◆ EXERCISE INPUTS
Lemma publish_all_cons now tid l s :
  publish_all P ((now, tid) :: l) s =
    (bool_decide ((store_SetNX (key tid) ttl now s).1 = ROk) && goes_out kd published now tid) ::
    publish_all P l (store_SetNX (key tid) ttl now s).2.
Proof. simpl. by destruct (backend_spec kd ttl published now tid s) as (-> & _ & ->). Qed.

Lemma found_all_cons now tid l s :
  found_all P ((now, tid) :: l) s =
    bool_decide ((store_SetNX (key tid) ttl now s).1 = ROk) ::
    found_all P l (store_SetNX (key tid) ttl now s).2.
Proof. simpl. by destruct (backend_spec kd ttl published now tid s) as (-> & -> & _). Qed.

(** What is handed on was found to be new. *)
Lemma published_found l s j : publish_all P l s !! j = Some true → found_all P l s !! j = Some true.
Proof.
  revert s j. induction l as [|[now tid] l IH]; intros s j; [done|].
  rewrite publish_all_cons, found_all_cons. destruct j as [|j]; simpl; [|apply IH].
  by intros [= [-> _]%andb_true_iff].
Qed.

(** While a key lives, its trace is not found to be new. *)
Lemma silent l s cur until tid j now :
  StronglySorted Z.le (cur :: l.*1) → (∀ t, cur <= t < until → store_live (key tid) t s = true) →
  l !! j = Some (now, tid) → now < until → found_all P l s !! j = Some false.
Proof.
  revert s cur j. induction l as [|[now' tid'] l IH]; intros s cur j Hs Hlive Hj Hu; [done|].
  rewrite found_all_cons. apply StronglySorted_cons in Hs as [Hall Hs]. simpl in Hs, Hall.
  apply Forall_cons in Hall as [Hcur Hall].
  assert (now' < until → tid' = tid → (store_SetNX (key tid') ttl now' s).1 ≠ ROk) as Hpres.
  { intros Hlt ->. pose proof (store_present (key tid) ttl now' s (Hlive now' ltac:(lia))) as Hp.
    intros E. rewrite E in Hp. set_solver. }
  destruct j as [|j]; simpl in *; simplify_eq.
  { f_equal. apply bool_decide_eq_false_2. by apply Hpres. }
  eapply (IH _ now'); [done| |done|done]. intros t Ht. rewrite <- (Hlive t) by lia.
  apply store_other; [lia|]. destruct (decide (tid' = tid)) as [E|E]; [right; apply Hpres; [lia|done]|left].
  intros E'. by apply E, (key_of_inj kd).
Qed.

◆ YOUR INSTRUCTIONS
Find the line with "as (-> & _ & ->). Qed." in the entries above. Retype it and each line after it, exactly, through the line with "found_all P l (store_SetNX", and stop there.

◆ REPLY TO THE EXERCISE
Proof. simpl. by destruct (backend_spec kd ttl published now tid s) as (-> & _ & ->). Qed.

Lemma found_all_cons now tid l s :
  found_all P ((now, tid) :: l) s =
    bool_decide ((store_SetNX (key tid) ttl now s).1 = ROk) ::
    found_all P l (store_SetNX (key tid) ttl now s).2.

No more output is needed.